[Dataset entries]
Lemma civil_year_bound (z : Z) :
  -100000000 <= z <= 100000000 ->
  -999999 <= fst (fst (civil_from_days z)) <= 999999.
Proof.
  intros Hz. unfold civil_from_days.
  pose proof (Z.mod_pos_bound (z + 719468) 146097 ltac:(lia)) as Hdoe.
  pose proof (era_ok_all _ Hdoe) as Hok. unfold era_ok in Hok.
  destruct (civil_of_doe ((z + 719468) mod 146097)) as [[yoe m] d].
  repeat (apply andb_prop in Hok as [Hok ?]). simpl.
  assert (-700 <= (z + 719468) / 146097 <= 700).
  { split; [apply Z.div_le_lower_bound|apply Z.div_le_upper_bound]; lia. }
  destruct (m <=? 2); lia.
Qed.

#[local] Ltac step :=
  cbn -[emit_digits take_digits Z.div Z.modulo days_from_civil civil_from_days
       Z.ltb Z.leb MakeDate MakeTime Z.opp].

Lemma Date_parse_toISOString (t : Z) :
  - maxTime <= t <= maxTime -> Date_parse (toISOString t) = Some t.
Proof.
  intros Ht. unfold toISOString, Date_parse, maxTime, msPerDay in *.
  pose proof (civil_days (t / 86400000)) as Hc.
  pose proof (civil_year_bound (t / 86400000)) as Hy.
  destruct (civil_from_days (t / 86400000)) as [[y m] d] eqn:Ecivil.
  destruct Hc as (Hdays & Hm & Hd). simpl in Hy.
  assert (Hday : -100000000 <= t / 86400000 <= 100000000).
  { split; [apply Z.div_le_lower_bound|apply Z.div_le_upper_bound]; lia. }
  specialize (Hy Hday).
  pose proof (Z.mod_pos_bound t 86400000 ltac:(lia)) as Hr.
  set (r := t mod 86400000) in *.
  assert (Hh : 0 <= r / 3600000 < 24).
  { split; [apply Z.div_pos|apply Z.div_lt_upper_bound]; lia. }
  pose proof (Z.mod_pos_bound (r / 60000) 60 ltac:(lia)) as Hmi.
  pose proof (Z.mod_pos_bound (r / 1000) 60 ltac:(lia)) as Hs.
  pose proof (Z.mod_pos_bound r 1000 ltac:(lia)) as Hms.
  rewrite take_year_emit by assumption. step.
  rewrite (take_digits_emit0 2) by (simpl; lia). step.
  rewrite (take_digits_emit0 2) by (simpl; lia). step.
  rewrite Hdays, Ecivil. rewrite bool_decide_eq_true_2 by reflexivity. step.
  rewrite (take_digits_emit0 2) by (simpl; lia). step.
  rewrite (take_digits_emit0 2) by (simpl; lia). step.
  rewrite (take_digits_emit0 2) by (simpl; lia). step.
  rewrite (take_digits_emit0 3) by (simpl; lia). step.
  destruct (Z.ltb_spec (r / 3600000) 24); [|lia].
  destruct (Z.ltb_spec (r / 60000 mod 60) 60); [|lia].
  destruct (Z.ltb_spec (r / 1000 mod 60) 60); [|lia]. simpl.
  assert (Heq : MakeDate (t / 86400000)
                  (MakeTime (r / 3600000) (r / 60000 mod 60) (r / 1000 mod 60) (r mod 1000)) = t).
  { unfold MakeDate, MakeTime, msPerDay. subst r.
    Z.div_mod_to_equations. lia. }
  rewrite Heq.
  assert (Hlo : (- (8640000000000000) <=? t) = true) by (apply Z.leb_le; lia).
  assert (Hhi : (t <=? 8640000000000000) = true) by (apply Z.leb_le; lia).
  rewrite Hlo, Hhi. reflexivity.
Qed.
(** * The serializer's round trip *)

Section ValueInd.
Variable P : jsvalue -> Prop.
Hypothesis HUndef : P VUndef.
Hypothesis HNull : P VNull.
Hypothesis HBool : forall b, P (VBool b).
Hypothesis HNum : forall n, P (VNum n).
Hypothesis HStr : forall s, P (VStr s).
Hypothesis HArr : forall xs, Forall (fun o => forall x, o = Some x -> P x) xs -> P (VArr xs).
Hypothesis HObj : forall ps, Forall (fun p => P (snd p)) ps -> P (VObj ps).
Hypothesis HDate : forall t, P (VDate t).
Hypothesis HMap : forall es, Forall (fun e => P (fst e) /\ P (snd e)) es -> P (VMap es).
Hypothesis HSet : forall xs, Forall P xs -> P (VSet xs).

• Goal of the exercise: Would you be able to transcribe every line of the data exactly?

• Completed exercise:
Lemma civil_year_bound (z : Z) :
  -100000000 <= z <= 100000000 ->
  -999999 <= fst (fst (civil_from_days z)) <= 999999.
Proof.
  intros Hz. unfold civil_from_days.
  pose proof (Z.mod_pos_bound (z + 719468) 146097 ltac:(lia)) as Hdoe.
  pose proof (era_ok_all _ Hdoe) as Hok. unfold era_ok in Hok.
  destruct (civil_of_doe ((z + 719468) mod 146097)) as [[yoe m] d].
  repeat (apply andb_prop in Hok as [Hok ?]). simpl.
  assert (-700 <= (z + 719468) / 146097 <= 700).
  { split; [apply Z.div_le_lower_bound|apply Z.div_le_upper_bound]; lia. }
  destruct (m <=? 2); lia.
Qed.

#[local] Ltac step :=
  cbn -[emit_digits take_digits Z.div Z.modulo days_from_civil civil_from_days
       Z.ltb Z.leb MakeDate MakeTime Z.opp].

Lemma Date_parse_toISOString (t : Z) :
  - maxTime <= t <= maxTime -> Date_parse (toISOString t) = Some t.
Proof.
  intros Ht. unfold toISOString, Date_parse, maxTime, msPerDay in *.
  pose proof (civil_days (t / 86400000)) as Hc.
  pose proof (civil_year_bound (t / 86400000)) as Hy.
  destruct (civil_from_days (t / 86400000)) as [[y m] d] eqn:Ecivil.
  destruct Hc as (Hdays & Hm & Hd). simpl in Hy.
  assert (Hday : -100000000 <= t / 86400000 <= 100000000).
  { split; [apply Z.div_le_lower_bound|apply Z.div_le_upper_bound]; lia. }
  specialize (Hy Hday).
  pose proof (Z.mod_pos_bound t 86400000 ltac:(lia)) as Hr.
  set (r := t mod 86400000) in *.
  assert (Hh : 0 <= r / 3600000 < 24).
  { split; [apply Z.div_pos|apply Z.div_lt_upper_bound]; lia. }
  pose proof (Z.mod_pos_bound (r / 60000) 60 ltac:(lia)) as Hmi.
  pose proof (Z.mod_pos_bound (r / 1000) 60 ltac:(lia)) as Hs.
  pose proof (Z.mod_pos_bound r 1000 ltac:(lia)) as Hms.
  rewrite take_year_emit by assumption. step.
  rewrite (take_digits_emit0 2) by (simpl; lia). step.
  rewrite (take_digits_emit0 2) by (simpl; lia). step.
  rewrite Hdays, Ecivil. rewrite bool_decide_eq_true_2 by reflexivity. step.
  rewrite (take_digits_emit0 2) by (simpl; lia). step.
  rewrite (take_digits_emit0 2) by (simpl; lia). step.
  rewrite (take_digits_emit0 2) by (simpl; lia). step.
  rewrite (take_digits_emit0 3) by (simpl; lia). step.
  destruct (Z.ltb_spec (r / 3600000) 24); [|lia].
  destruct (Z.ltb_spec (r / 60000 mod 60) 60); [|lia].
  destruct (Z.ltb_spec (r / 1000 mod 60) 60); [|lia]. simpl.
  assert (Heq : MakeDate (t / 86400000)
                  (MakeTime (r / 3600000) (r / 60000 mod 60) (r / 1000 mod 60) (r mod 1000)) = t).
  { unfold MakeDate, MakeTime, msPerDay. subst r.
    Z.div_mod_to_equations. lia. }
  rewrite Heq.
  assert (Hlo : (- (8640000000000000) <=? t) = true) by (apply Z.leb_le; lia).
  assert (Hhi : (t <=? 8640000000000000) = true) by (apply Z.leb_le; lia).
  rewrite Hlo, Hhi. reflexivity.
Qed.
(** * The serializer's round trip *)

Section ValueInd.
Variable P : jsvalue -> Prop.
Hypothesis HUndef : P VUndef.
Hypothesis HNull : P VNull.
Hypothesis HBool : forall b, P (VBool b).
Hypothesis HNum : forall n, P (VNum n).
Hypothesis HStr : forall s, P (VStr s).
Hypothesis HArr : forall xs, Forall (fun o => forall x, o = Some x -> P x) xs -> P (VArr xs).
Hypothesis HObj : forall ps, Forall (fun p => P (snd p)) ps -> P (VObj ps).
Hypothesis HDate : forall t, P (VDate t).
Hypothesis HMap : forall es, Forall (fun e => P (fst e) /\ P (snd e)) es -> P (VMap es).
Hypothesis HSet : forall xs, Forall P xs -> P (VSet xs).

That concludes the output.